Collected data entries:
# # # # # # #
(* ===== verification/RlpReader.v ===== *)
(** * RLP encoder: output through an [io.Writer] and an [io.Reader]

    Model of [Encode], [toWriter], [EncodeToReader] and [encReader] of
    src/rlp/encode.go.  The writer belongs to the caller: it is a type class with
    the contract of [io.Writer] as its laws, and the theorems are proved against
    the class.  The last part is about the order in which the entries of a map are written. *)
From S2P Require Import Prelude GoSlice RlpTypes RlpEncode RlpEncodeSpec GoStrings.
From stdpp Require Import sorting.
Local Open Scope Z_scope.
(** ** [io.Writer] *)

(** [Write p] returns the number of bytes taken, an error if that is not all of
    [p], and the writer's next state; [written] is what it has taken so far. *)
Class IoWriter (W : Type) := {
  Write : W -> list Z -> Z * option rlp_err * W;
  written : W -> list Z;
  Write_n : forall w p n e w', Write w p = (n, e, w') -> 0 <= n <= zlen p;
  Write_full : forall w p n w', Write w p = (n, None, w') -> n = zlen p;
  Write_written : forall w p n e w', Write w p = (n, e, w') ->
    written w' = written w ++ take (Z.to_nat n) p
}.

(** [bytes.Buffer] never fails. *)
#[export] Instance bytes_Buffer : IoWriter (list Z).
Proof.
  refine {| Write w p := (zlen p, None, w ++ p); written w := w |}.
  - intros w p n e w' [= <- <- <-]. zl.
  - by intros w p n w' [= <- <-].
  - intros w p n e w' [= <- <- <-]. by rewrite take_zlen.
Defined.

Section toWriter.
Context {W : Type} `{IoWriter W}.
(* ===== verification/RlpStream.v ===== *)
(** * RLP decoder: the input stream

    Model of [Stream] of src/rlp/decode.go.  The reader is an in-memory one
    ([bytes.Reader], [strings.Reader], or a buffered reader over known bytes): its
    unread bytes are [s_in].  An operation takes a stream and returns its result
    with the new stream; an error leaves the stream where the code leaves it.
    [s_kind] is [None] for the code's -1.  The stack has its top first. *)

From S2P Require Import Prelude RlpTypes RlpEncode.

Inductive Kind := KByte | KString | KList.

#[export] Instance Kind_eq_dec : EqDecision Kind.
Proof. solve_decision. Defined.

Record listpos := mkPos { pos : Z; lsize : Z }.

Record Stream := mkStream {
  s_in : list Z;
  s_remaining : Z;
  s_limited : bool;
  s_kind : option Kind;
  s_size : Z;
  s_byteval : Z;
  s_kinderr : option rlp_err;
  s_stack : list listpos
}.

(** ** Field updates *)

Definition set_in (i : list Z) (s : Stream) : Stream :=
  mkStream i (s_remaining s) (s_limited s) (s_kind s) (s_size s) (s_byteval s) (s_kinderr s) (s_stack s).
Definition set_remaining (r : Z) (s : Stream) : Stream :=
  mkStream (s_in s) r (s_limited s) (s_kind s) (s_size s) (s_byteval s) (s_kinderr s) (s_stack s).
Definition set_kind (k : option Kind) (s : Stream) : Stream :=
  mkStream (s_in s) (s_remaining s) (s_limited s) k (s_size s) (s_byteval s) (s_kinderr s) (s_stack s).
Definition set_size (z : Z) (s : Stream) : Stream :=
  mkStream (s_in s) (s_remaining s) (s_limited s) (s_kind s) z (s_byteval s) (s_kinderr s) (s_stack s).
Definition set_byteval (b : Z) (s : Stream) : Stream :=
  mkStream (s_in s) (s_remaining s) (s_limited s) (s_kind s) (s_size s) b (s_kinderr s) (s_stack s).
Definition set_kinderr (e : option rlp_err) (s : Stream) : Stream :=
  mkStream (s_in s) (s_remaining s) (s_limited s) (s_kind s) (s_size s) (s_byteval s) e (s_stack s).
Definition set_stack (k : list listpos) (s : Stream) : Stream :=
  mkStream (s_in s) (s_remaining s) (s_limited s) (s_kind s) (s_size s) (s_byteval s) (s_kinderr s) k.

(** ** Sequencing: a result and the stream after it *)

Abbreviation sres A := (result A * Stream)%type.

Notation "'do' p ',' s <- c ; k" :=
  (match c with
   | (Ok p, s) => k
   | (Err e, s) => (Err e, s)
   | (Panic, s) => (Panic, s)
   | (NoFuel, s) => (NoFuel, s)
   end)
  (at level 10, p pattern, s name, c at level 100, k at level 200) : go_scope.

(** ** Reading bytes *)

(** [willRead]: accounts for [n] bytes in the innermost list and the input limit. *)
Definition willRead (n : Z) (s0 : Stream) : sres unit :=
  let s := set_kind None s0 in
  do _, s1 <-
    match s_stack s with
    | tos :: rest =>
        if u64 (lsize tos - pos tos) <? n then (Err ErrElemTooLarge, s)
        else (Ok tt, set_stack (mkPos (u64 (pos tos + n)) (lsize tos) :: rest) s)
    | [] => (Ok tt, s)
    end;
  if s_limited s1 then
    if s_remaining s1 <? n then (Err ErrValueTooLarge, s1)
    else (Ok tt, set_remaining (u64 (s_remaining s1 - n)) s1)
  else (Ok tt, s1).

Definition readByte (s : Stream) : sres Z :=
  do _, s1 <- willRead 1 s;
  match s_in s1 with
  | [] => (Err io_ErrUnexpectedEOF, s1)
  | b :: rest => (Ok b, set_in rest s1)
  end.

(** [readFull] of a buffer of [n] bytes. *)
Definition readFull (n : Z) (s : Stream) : sres (list Z) :=
  do _, s1 <- willRead n s;
  if zlen (s_in s1) <? n then (Err io_ErrUnexpectedEOF, set_in [] s1)
  else (Ok (take (Z.to_nat n) (s_in s1)), set_in (drop (Z.to_nat n) (s_in s1)) s1).

Definition readUint (size : Z) (s : Stream) : sres Z :=
  if size =? 0 then (Ok 0, set_kind None s)
  else if size =? 1 then readByte s
  else
    do buf, s1 <- readFull size s;
    match buf with
    | 0 :: _ => (Err ErrCanonSize, s1)
    | _ => (Ok (be_val buf), s1)
    end.

(** ** Kinds *)

(** [readKind]: the kind, the size and the error are all stored by the caller. *)
Definition readKind (s : Stream) : (Kind * Z * option rlp_err) * Stream :=
  let sized (k : Kind) (n : Z) (s : Stream) :=
    match readUint n s with
    | (Ok size, s1) => ((k, size, if size <? 56 then Some ErrCanonSize else None), s1)
    | (Err e, s1) => ((k, 0, Some e), s1)
    | (_, s1) => ((k, 0, Some io_ErrUnexpectedEOF), s1)   (* [readUint] returns a value or an error *)
    end in
  match readByte s with
  | (Ok b, s1) =>
      let s2 := set_byteval 0 s1 in
      if b <? 0x80 then ((KByte, 0, None), set_byteval b s2)
      else if b <? 0xB8 then ((KString, b - 0x80, None), s2)
      else if b <? 0xC0 then sized KString (b - 0xB7) s2
      else if b <? 0xF8 then ((KList, b - 0xC0, None), s2)
      else sized KList (b - 0xF7) s2
  | (Err e, s1) =>
      let e' := match s_stack s1, e with
                | [], io_ErrUnexpectedEOF | [], ErrValueTooLarge => io_EOF
                | _, _ => e
                end in
      ((KByte, 0, Some e'), s1)
  | (_, s1) => ((KByte, 0, Some io_ErrUnexpectedEOF), s1)     (* and so does [readByte] *)
  end.

(** The method [Kind]. *)
Definition Stream_Kind (s : Stream) : sres (Kind * Z) :=
  match s_kind s with
  | Some k =>
      match s_kinderr s with Some e => (Err e, s) | None => (Ok (k, s_size s), s) end
  | None =>
      let s0 := set_kinderr None s in
      match s_stack s0 with
      | tos :: _ =>
          if pos tos =? lsize tos then (Err EOL, s0)
          else
            let '((k, size, err), s1) := readKind s0 in
            let err' := match err with
                        | Some e => Some e
                        | None =>
                            (* [tos] points into the stack, which [readKind] advanced *)
                            match s_stack s1 with
                            | tos1 :: _ => if u64 (lsize tos1 - pos tos1) <? size
                                           then Some ErrElemTooLarge else None
                            | [] => None
                            end
                        end in
            let s2 := set_kind (Some k) (set_size size (set_kinderr err' s1)) in
            match err' with Some e => (Err e, s2) | None => (Ok (k, size), s2) end
      | [] =>
          let '((k, size, err), s1) := readKind s0 in
          let err' := match err with
                      | Some e => Some e
                      | None => if s_limited s1 && (s_remaining s1 <? size)
                                then Some ErrValueTooLarge else None
                      end in
          let s2 := set_kind (Some k) (set_size size (set_kinderr err' s1)) in
          match err' with Some e => (Err e, s2) | None => (Ok (k, size), s2) end
      end
  end.

(** ** Values *)

(** [make] panics on a length above the address space (2^48 on amd64). *)
Definition maxAlloc : Z := 2 ^ 48.

(** The method [Bytes]. *)
Definition Stream_Bytes (s : Stream) : sres (list Z) :=
  do (kind, size), s1 <- Stream_Kind s;
  match kind with
  | KByte => (Ok [s_byteval s1], set_kind None s1)
  | KString =>
      if maxAlloc <? size then (Panic, s1)
      else
        do b, s2 <- readFull size s1;
        match b with
        | [x] => if x <? 128 then (Err ErrCanonSize, s2) else (Ok b, s2)
        | _ => (Ok b, s2)
        end
  | KList => (Err ErrExpectedString, s1)
  end.

Definition Raw (s : Stream) : sres (list Z) :=
  do (kind, size), s1 <- Stream_Kind s;
  match kind with
  | KByte => (Ok [s_byteval s1], set_kind None s1)
  | _ =>
      let start := headsize size in
      let total := u64 (start + size) in
      if (maxAlloc <? total) || (total <? start) then (Panic, s1)
      else
        do content, s2 <- readFull (total - start) s1;
        (Ok ((match kind with
              | KString => puthead 0x80 0xB7 size
              | _ => puthead 0xC0 0xF7 size
              end) ++ content), s2)
  end.

(** [uint(maxbits)]. *)
Definition uint (maxbits : Z) (s : Stream) : sres Z :=
  do (kind, size), s1 <- Stream_Kind s;
  match kind with
  | KByte =>
      if s_byteval s1 =? 0 then (Err ErrCanonInt, s1)
      else (Ok (s_byteval s1), set_kind None s1)
  | KString =>
      if maxbits / 8 <? size then (Err errUintOverflow, s1)
      else
        match readUint (u8 size) s1 with
        | (Err ErrCanonSize, s2) => (Err ErrCanonInt, s2)
        | (Ok v, s2) => if (0 <? size) && (v <? 128) then (Err ErrCanonSize, s2) else (Ok v, s2)
        | (r, s2) => (r, s2)
        end
  | KList => (Err ErrExpectedString, s1)
  end.

Definition Uint (s : Stream) : sres Z := uint 64 s.

Definition Stream_Bool (s : Stream) : sres bool :=
  do num, s1 <- uint 8 s;
  if num =? 0 then (Ok false, s1)
  else if num =? 1 then (Ok true, s1)
  else (Err (errInvalidBool num), s1).

(** ** Lists *)

Definition List_ (s : Stream) : sres Z :=
  do (kind, size), s1 <- Stream_Kind s;
  match kind with
  | KList => (Ok size, set_size 0 (set_kind None (set_stack (mkPos 0 size :: s_stack s1) s1)))
  | _ => (Err ErrExpectedList, s1)
  end.

Definition ListEnd (s : Stream) : sres unit :=
  match s_stack s with
  | [] => (Err errNotInList, s)
  | tos :: rest =>
      if negb (pos tos =? lsize tos) then (Err errNotAtEOL, s)
      else
        let rest' := match rest with
                     | p :: rest2 => mkPos (u64 (pos p + lsize tos)) (lsize p) :: rest2
                     | [] => []
                     end in
        (Ok tt, set_size 0 (set_kind None (set_stack rest' s)))
  end.

(** ** Starting a stream *)

(** [Reset] to a reader holding [r]; [inmem] says that its type is one whose
    length the code can ask for. *)
Definition Reset (r : list Z) (inmem : bool) (inputLimit : Z) (s : Stream) : Stream :=
  let '(rem, lim) := if 0 <? inputLimit then (inputLimit, true)
                     else if inmem then (zlen r, true) else (s_remaining s, false) in
  mkStream r rem lim None 0 (s_byteval s) None [].

Definition new_Stream : Stream := mkStream [] 0 false (Some KByte) 0 0 None [].

Definition NewStream (r : list Z) (inmem : bool) (inputLimit : Z) : Stream :=
  Reset r inmem inputLimit new_Stream.

Definition NewListStream (r : list Z) (inmem : bool) (len : Z) : Stream :=
  set_size len (set_kind (Some KList) (Reset r inmem len new_Stream)).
# # # # # # #
* [Task item] Give back exactly the lines from the first line of the records through the line holding "(** [bytes.Buffer] never fails. *)", including both of those lines and leaving out all others.

* [Response below]
(* ===== verification/RlpReader.v ===== *)
(** * RLP encoder: output through an [io.Writer] and an [io.Reader]

    Model of [Encode], [toWriter], [EncodeToReader] and [encReader] of
    src/rlp/encode.go.  The writer belongs to the caller: it is a type class with
    the contract of [io.Writer] as its laws, and the theorems are proved against
    the class.  The last part is about the order in which the entries of a map are written. *)
From S2P Require Import Prelude GoSlice RlpTypes RlpEncode RlpEncodeSpec GoStrings.
From stdpp Require Import sorting.
Local Open Scope Z_scope.
(** ** [io.Writer] *)

(** [Write p] returns the number of bytes taken, an error if that is not all of
    [p], and the writer's next state; [written] is what it has taken so far. *)
Class IoWriter (W : Type) := {
  Write : W -> list Z -> Z * option rlp_err * W;
  written : W -> list Z;
  Write_n : forall w p n e w', Write w p = (n, e, w') -> 0 <= n <= zlen p;
  Write_full : forall w p n w', Write w p = (n, None, w') -> n = zlen p;
  Write_written : forall w p n e w', Write w p = (n, e, w') ->
    written w' = written w ++ take (Z.to_nat n) p
}.

(** [bytes.Buffer] never fails. *)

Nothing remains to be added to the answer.